Task statement: When you respond, restate each record exactly as it is given.

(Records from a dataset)
━━━

Lemma wp_HT_Next t cs rem (Q : ptr -> VgHashTable D -> Prop) : iterating t cs rem ->
  (rem = [] -> Q None t) ->
  (forall l rem' t', rem = l :: rem' -> iterating t' cs rem' -> iterNode t' = Some l ->
     hnodes t' = hnodes t -> Q (Some l) t') ->
  wp HT_Next t Q.
Proof.
  intros [Hok Hit Hrem] H1 H2. pose proof (ok_length _ _ Hok) as Hlen. unfold HT_Next.
  apply wp_bind, wp_gets. unfold id. apply wp_bind, wp_ht_assert; [done|]. unfold remaining in Hrem.
  destruct (iterNode t) as [l|] eqn:Enode.
  - destruct Hrem as (c & l1 & l2 & Ec & Ei & ->).
    destruct (table_lookup hnext (hnodes t) (chains t) cs c) as (p & ls & Ep & Ei' & Hc);
      [apply Hok|rewrite (ok_chains_length _ _ Hok); by eapply lookup_lt_Some|].
    rewrite Ei in Ei'. injection Ei' as <-.
    apply chain_app in Hc as (_ & n & El & Hc). apply wp_bind, wp_bind. eapply wp_hload; [done|].
    apply wp_ret. destruct (hnext n) as [l'|] eqn:En.
    + apply chain_some in Hc as (n' & ls' & -> & El' & Hc). apply wp_bind, wp_modify, wp_ret.
      eapply H2; [done| |done|done]. split; [by apply ok_set_iter|done|]. cbn.
      exists c, (l1 ++ [l]), ls'. split; [done|]. split; [by rewrite <- app_assoc|done].
    + apply chain_nil in Hc as ->. cbn [app] in *. rewrite Ec.
      apply lookup_lt_Some in Ei as Hlt. apply (wp_scan_chains t cs Hok Hit); [lia|lia|done|done].
  - destruct Hrem as [Hr ->]. apply wp_bind, wp_ret.
    replace (iterChain t) with (Z.of_nat (Z.to_nat (iterChain t))) at 2 by lia.
    apply (wp_scan_chains t cs Hok Hit); [lia|lia|done|done].
Qed.

Lemma wp_find_prev l1 : forall fuel t p a q l l2 (Q : loc -> VgHashTable D -> Prop),
  chain hnext (hnodes t) p (l1 ++ q :: l :: l2) -> p = Some a -> (length l1 < fuel)%nat ->
  Q q t -> wp (find_prev fuel a l) t Q.
Proof.
  induction l1 as [|b l1 IH]; intros [|fuel] t p a q l l2 Q Hc Hp Hf HQ; [cbn in Hf; lia| |cbn in Hf; lia|];
    subst p; cbn [find_prev]; pose proof (chain_NoDup _ _ _ _ Hc) as Hnd.
  - destruct Hc as ([= <-] & n & E & (En & _)). apply wp_bind. eapply wp_hload; [done|].
    rewrite bool_decide_true by done. by apply wp_ret.
  - destruct Hc as ([= <-] & n & E & Hc). apply wp_bind. eapply wp_hload; [done|].
    assert (exists x, hnext n = Some x /\ x <> l) as (x & Ex & Hx).
    { cbn in Hnd. apply NoDup_cons in Hnd as [_ Hnd]. destruct l1 as [|c l1].
      - destruct Hc as [-> _]. exists q. split; [done|]. intros ->.
        cbn in Hnd. apply NoDup_cons in Hnd as [Hq _]. set_solver.
      - destruct Hc as [-> _]. exists c. split; [done|]. intros ->.
        cbn in Hnd. apply NoDup_cons in Hnd as [Hq _]. set_solver. }
    rewrite bool_decide_false by (intros Heq; congruence). rewrite Ex.
    eapply (IH _ _ _ x q l l2); [done|done|cbn in Hf; lia|done].
Qed.

Lemma concat_drop_insert (cs : list (list loc)) i j ls : (i < j)%nat -> drop j (<[i := ls]> cs) = drop j cs.
Proof. intros Hlt. by rewrite drop_insert_lt. Qed.

(** The current element is removed and the same elements remain. *)
Lemma wp_HT_remove_at_Iter t cs rem l (Q : unit -> VgHashTable D -> Prop) : iterating t cs rem ->
  iterNode t = Some l ->
  (forall t' cs', iterating t' cs' rem -> concat cs ≡ₚ l :: concat cs' ->
     payload (hnodes t') = payload (hnodes t) -> Q tt t') ->
  wp HT_remove_at_Iter t Q.
Proof.
  intros [Hok Hit Hrem] Enode HQ. pose proof (ok_length _ _ Hok) as Hlen.
  pose proof (primes_range _ (ok_prime _ _ Hok)) as Hr.
  unfold remaining in Hrem. rewrite Enode in Hrem. destruct Hrem as (c & l1 & l2 & Ec & Ei & ->).
  apply lookup_lt_Some in Ei as Hc. unfold HT_remove_at_Iter.
  apply wp_bind, wp_gets. unfold id. apply wp_bind, wp_ht_assert; [done|]. rewrite Enode, Ec.
  assert (u32 (Z.of_nat (S c) - 1) = Z.of_nat c) as Eu by (unfold u32; rewrite Z.mod_small; lia).
  rewrite Eu.
  destruct (table_lookup hnext (hnodes t) (chains t) cs c) as (p & ls & Ep & Ei' & Hch);
    [apply Hok|rewrite (ok_chains_length _ _ Hok); done|].
  rewrite Ei in Ei'. injection Ei' as <-.
  apply wp_bind. eapply wp_get_chain; [done|].
  destruct (chain_lookup _ _ _ _ l Hch ltac:(set_solver)) as (n & El).
  apply wp_bind. eapply wp_hload; [done|]. apply wp_bind.
  pose proof (chain_NoDup _ _ _ _ Hch) as Hnd.
  destruct l1 as [|q l1 _] using rev_ind.
  - cbn [app] in *. pose proof Hch as [-> _]. rewrite bool_decide_true by done.
    apply wp_bind. eapply (wp_store_unlink t cs c [] l n l2); [apply Hok|apply Hok|done|done|].
    intros t1 Ht1 Hp1 (F1 & F2 & F3 & F4 & F5). apply wp_modify, wp_modify.
    destruct (ok_unlink t cs c [] l l2
      (set_n_elements (u32 (n_elements t1 - 1)) (set_iter None (Z.of_nat c) t1)) Hok Ei) as [Hok' Hperm];
      [done|done|done|cbn; by rewrite F2|].
    eapply HQ; [split; [exact Hok'|cbn; congruence|]|done|done]. cbn. split; [lia|].
    rewrite Nat2Z.id, (drop_S (<[c := l2]> cs) l2 c) by (by apply list_lookup_insert_eq).
    cbn. by rewrite concat_drop_insert by lia.
  - rewrite <- app_assoc in *. cbn [app] in *.
    assert (exists b0 : loc, p = Some b0 /\ b0 <> l) as (b0 & -> & Hh).
    { destruct l1 as [|b l1]; destruct Hch as [-> _]; eexists; (split; [done|]); intros ->;
        cbn in Hnd; apply NoDup_cons in Hnd as [Hq _]; set_solver. }
    rewrite bool_decide_false by congruence. apply wp_bind, wp_gets, wp_bind.
    eapply (wp_find_prev l1); [exact Hch|done|apply chain_size in Hch; rewrite length_app in Hch; lia|].
    assert (store_next q (hnext n) = store_ptr (prev_ref c (l1 ++ [q])) (hnext n)) as ->
      by (unfold prev_ref; by rewrite last_snoc).
    replace (l1 ++ q :: l :: l2) with ((l1 ++ [q]) ++ l :: l2) in Ei by by rewrite <- app_assoc.
    apply wp_bind. eapply (wp_store_unlink t cs c (l1 ++ [q]) l n l2); [apply Hok|apply Hok|done|done|].
    intros t1 Ht1 Hp1 (F1 & F2 & F3 & F4 & F5). apply wp_modify, wp_modify.
    destruct (ok_unlink t cs c (l1 ++ [q]) l l2
      (set_n_elements (u32 (n_elements t1 - 1)) (set_iter (Some q) (Z.of_nat (S c)) t1)) Hok Ei) as [Hok' Hperm];
      [done|done|done|cbn; by rewrite F2|].
    eapply HQ; [split; [exact Hok'|cbn; congruence|]|done|done]. cbn.
    exists c, l1, l2. split; [done|]. split; [|by rewrite concat_drop_insert by lia].
    rewrite list_lookup_insert_eq by done. by rewrite <- app_assoc.
Qed.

━━━

Expected output:
Lemma wp_HT_Next t cs rem (Q : ptr -> VgHashTable D -> Prop) : iterating t cs rem ->
  (rem = [] -> Q None t) ->
  (forall l rem' t', rem = l :: rem' -> iterating t' cs rem' -> iterNode t' = Some l ->
     hnodes t' = hnodes t -> Q (Some l) t') ->
  wp HT_Next t Q.
Proof.
  intros [Hok Hit Hrem] H1 H2. pose proof (ok_length _ _ Hok) as Hlen. unfold HT_Next.
  apply wp_bind, wp_gets. unfold id. apply wp_bind, wp_ht_assert; [done|]. unfold remaining in Hrem.
  destruct (iterNode t) as [l|] eqn:Enode.
  - destruct Hrem as (c & l1 & l2 & Ec & Ei & ->).
    destruct (table_lookup hnext (hnodes t) (chains t) cs c) as (p & ls & Ep & Ei' & Hc);
      [apply Hok|rewrite (ok_chains_length _ _ Hok); by eapply lookup_lt_Some|].
    rewrite Ei in Ei'. injection Ei' as <-.
    apply chain_app in Hc as (_ & n & El & Hc). apply wp_bind, wp_bind. eapply wp_hload; [done|].
    apply wp_ret. destruct (hnext n) as [l'|] eqn:En.
    + apply chain_some in Hc as (n' & ls' & -> & El' & Hc). apply wp_bind, wp_modify, wp_ret.
      eapply H2; [done| |done|done]. split; [by apply ok_set_iter|done|]. cbn.
      exists c, (l1 ++ [l]), ls'. split; [done|]. split; [by rewrite <- app_assoc|done].
    + apply chain_nil in Hc as ->. cbn [app] in *. rewrite Ec.
      apply lookup_lt_Some in Ei as Hlt. apply (wp_scan_chains t cs Hok Hit); [lia|lia|done|done].
  - destruct Hrem as [Hr ->]. apply wp_bind, wp_ret.
    replace (iterChain t) with (Z.of_nat (Z.to_nat (iterChain t))) at 2 by lia.
    apply (wp_scan_chains t cs Hok Hit); [lia|lia|done|done].
Qed.

Lemma wp_find_prev l1 : forall fuel t p a q l l2 (Q : loc -> VgHashTable D -> Prop),
  chain hnext (hnodes t) p (l1 ++ q :: l :: l2) -> p = Some a -> (length l1 < fuel)%nat ->
  Q q t -> wp (find_prev fuel a l) t Q.
Proof.
  induction l1 as [|b l1 IH]; intros [|fuel] t p a q l l2 Q Hc Hp Hf HQ; [cbn in Hf; lia| |cbn in Hf; lia|];
    subst p; cbn [find_prev]; pose proof (chain_NoDup _ _ _ _ Hc) as Hnd.
  - destruct Hc as ([= <-] & n & E & (En & _)). apply wp_bind. eapply wp_hload; [done|].
    rewrite bool_decide_true by done. by apply wp_ret.
  - destruct Hc as ([= <-] & n & E & Hc). apply wp_bind. eapply wp_hload; [done|].
    assert (exists x, hnext n = Some x /\ x <> l) as (x & Ex & Hx).
    { cbn in Hnd. apply NoDup_cons in Hnd as [_ Hnd]. destruct l1 as [|c l1].
      - destruct Hc as [-> _]. exists q. split; [done|]. intros ->.
        cbn in Hnd. apply NoDup_cons in Hnd as [Hq _]. set_solver.
      - destruct Hc as [-> _]. exists c. split; [done|]. intros ->.
        cbn in Hnd. apply NoDup_cons in Hnd as [Hq _]. set_solver. }
    rewrite bool_decide_false by (intros Heq; congruence). rewrite Ex.
    eapply (IH _ _ _ x q l l2); [done|done|cbn in Hf; lia|done].
Qed.

Lemma concat_drop_insert (cs : list (list loc)) i j ls : (i < j)%nat -> drop j (<[i := ls]> cs) = drop j cs.
Proof. intros Hlt. by rewrite drop_insert_lt. Qed.

(** The current element is removed and the same elements remain. *)
Lemma wp_HT_remove_at_Iter t cs rem l (Q : unit -> VgHashTable D -> Prop) : iterating t cs rem ->
  iterNode t = Some l ->
  (forall t' cs', iterating t' cs' rem -> concat cs ≡ₚ l :: concat cs' ->
     payload (hnodes t') = payload (hnodes t) -> Q tt t') ->
  wp HT_remove_at_Iter t Q.
Proof.
  intros [Hok Hit Hrem] Enode HQ. pose proof (ok_length _ _ Hok) as Hlen.
  pose proof (primes_range _ (ok_prime _ _ Hok)) as Hr.
  unfold remaining in Hrem. rewrite Enode in Hrem. destruct Hrem as (c & l1 & l2 & Ec & Ei & ->).
  apply lookup_lt_Some in Ei as Hc. unfold HT_remove_at_Iter.
  apply wp_bind, wp_gets. unfold id. apply wp_bind, wp_ht_assert; [done|]. rewrite Enode, Ec.
  assert (u32 (Z.of_nat (S c) - 1) = Z.of_nat c) as Eu by (unfold u32; rewrite Z.mod_small; lia).
  rewrite Eu.
  destruct (table_lookup hnext (hnodes t) (chains t) cs c) as (p & ls & Ep & Ei' & Hch);
    [apply Hok|rewrite (ok_chains_length _ _ Hok); done|].
  rewrite Ei in Ei'. injection Ei' as <-.
  apply wp_bind. eapply wp_get_chain; [done|].
  destruct (chain_lookup _ _ _ _ l Hch ltac:(set_solver)) as (n & El).
  apply wp_bind. eapply wp_hload; [done|]. apply wp_bind.
  pose proof (chain_NoDup _ _ _ _ Hch) as Hnd.
  destruct l1 as [|q l1 _] using rev_ind.
  - cbn [app] in *. pose proof Hch as [-> _]. rewrite bool_decide_true by done.
    apply wp_bind. eapply (wp_store_unlink t cs c [] l n l2); [apply Hok|apply Hok|done|done|].
    intros t1 Ht1 Hp1 (F1 & F2 & F3 & F4 & F5). apply wp_modify, wp_modify.
    destruct (ok_unlink t cs c [] l l2
      (set_n_elements (u32 (n_elements t1 - 1)) (set_iter None (Z.of_nat c) t1)) Hok Ei) as [Hok' Hperm];
      [done|done|done|cbn; by rewrite F2|].
    eapply HQ; [split; [exact Hok'|cbn; congruence|]|done|done]. cbn. split; [lia|].
    rewrite Nat2Z.id, (drop_S (<[c := l2]> cs) l2 c) by (by apply list_lookup_insert_eq).
    cbn. by rewrite concat_drop_insert by lia.
  - rewrite <- app_assoc in *. cbn [app] in *.
    assert (exists b0 : loc, p = Some b0 /\ b0 <> l) as (b0 & -> & Hh).
    { destruct l1 as [|b l1]; destruct Hch as [-> _]; eexists; (split; [done|]); intros ->;
        cbn in Hnd; apply NoDup_cons in Hnd as [Hq _]; set_solver. }
    rewrite bool_decide_false by congruence. apply wp_bind, wp_gets, wp_bind.
    eapply (wp_find_prev l1); [exact Hch|done|apply chain_size in Hch; rewrite length_app in Hch; lia|].
    assert (store_next q (hnext n) = store_ptr (prev_ref c (l1 ++ [q])) (hnext n)) as ->
      by (unfold prev_ref; by rewrite last_snoc).
    replace (l1 ++ q :: l :: l2) with ((l1 ++ [q]) ++ l :: l2) in Ei by by rewrite <- app_assoc.
    apply wp_bind. eapply (wp_store_unlink t cs c (l1 ++ [q]) l n l2); [apply Hok|apply Hok|done|done|].
    intros t1 Ht1 Hp1 (F1 & F2 & F3 & F4 & F5). apply wp_modify, wp_modify.
    destruct (ok_unlink t cs c (l1 ++ [q]) l l2
      (set_n_elements (u32 (n_elements t1 - 1)) (set_iter (Some q) (Z.of_nat (S c)) t1)) Hok Ei) as [Hok' Hperm];
      [done|done|done|cbn; by rewrite F2|].
    eapply HQ; [split; [exact Hok'|cbn; congruence|]|done|done]. cbn.
    exists c, l1, l2. split; [done|]. split; [|by rewrite concat_drop_insert by lia].
    rewrite list_lookup_insert_eq by done. by rewrite <- app_assoc.
Qed.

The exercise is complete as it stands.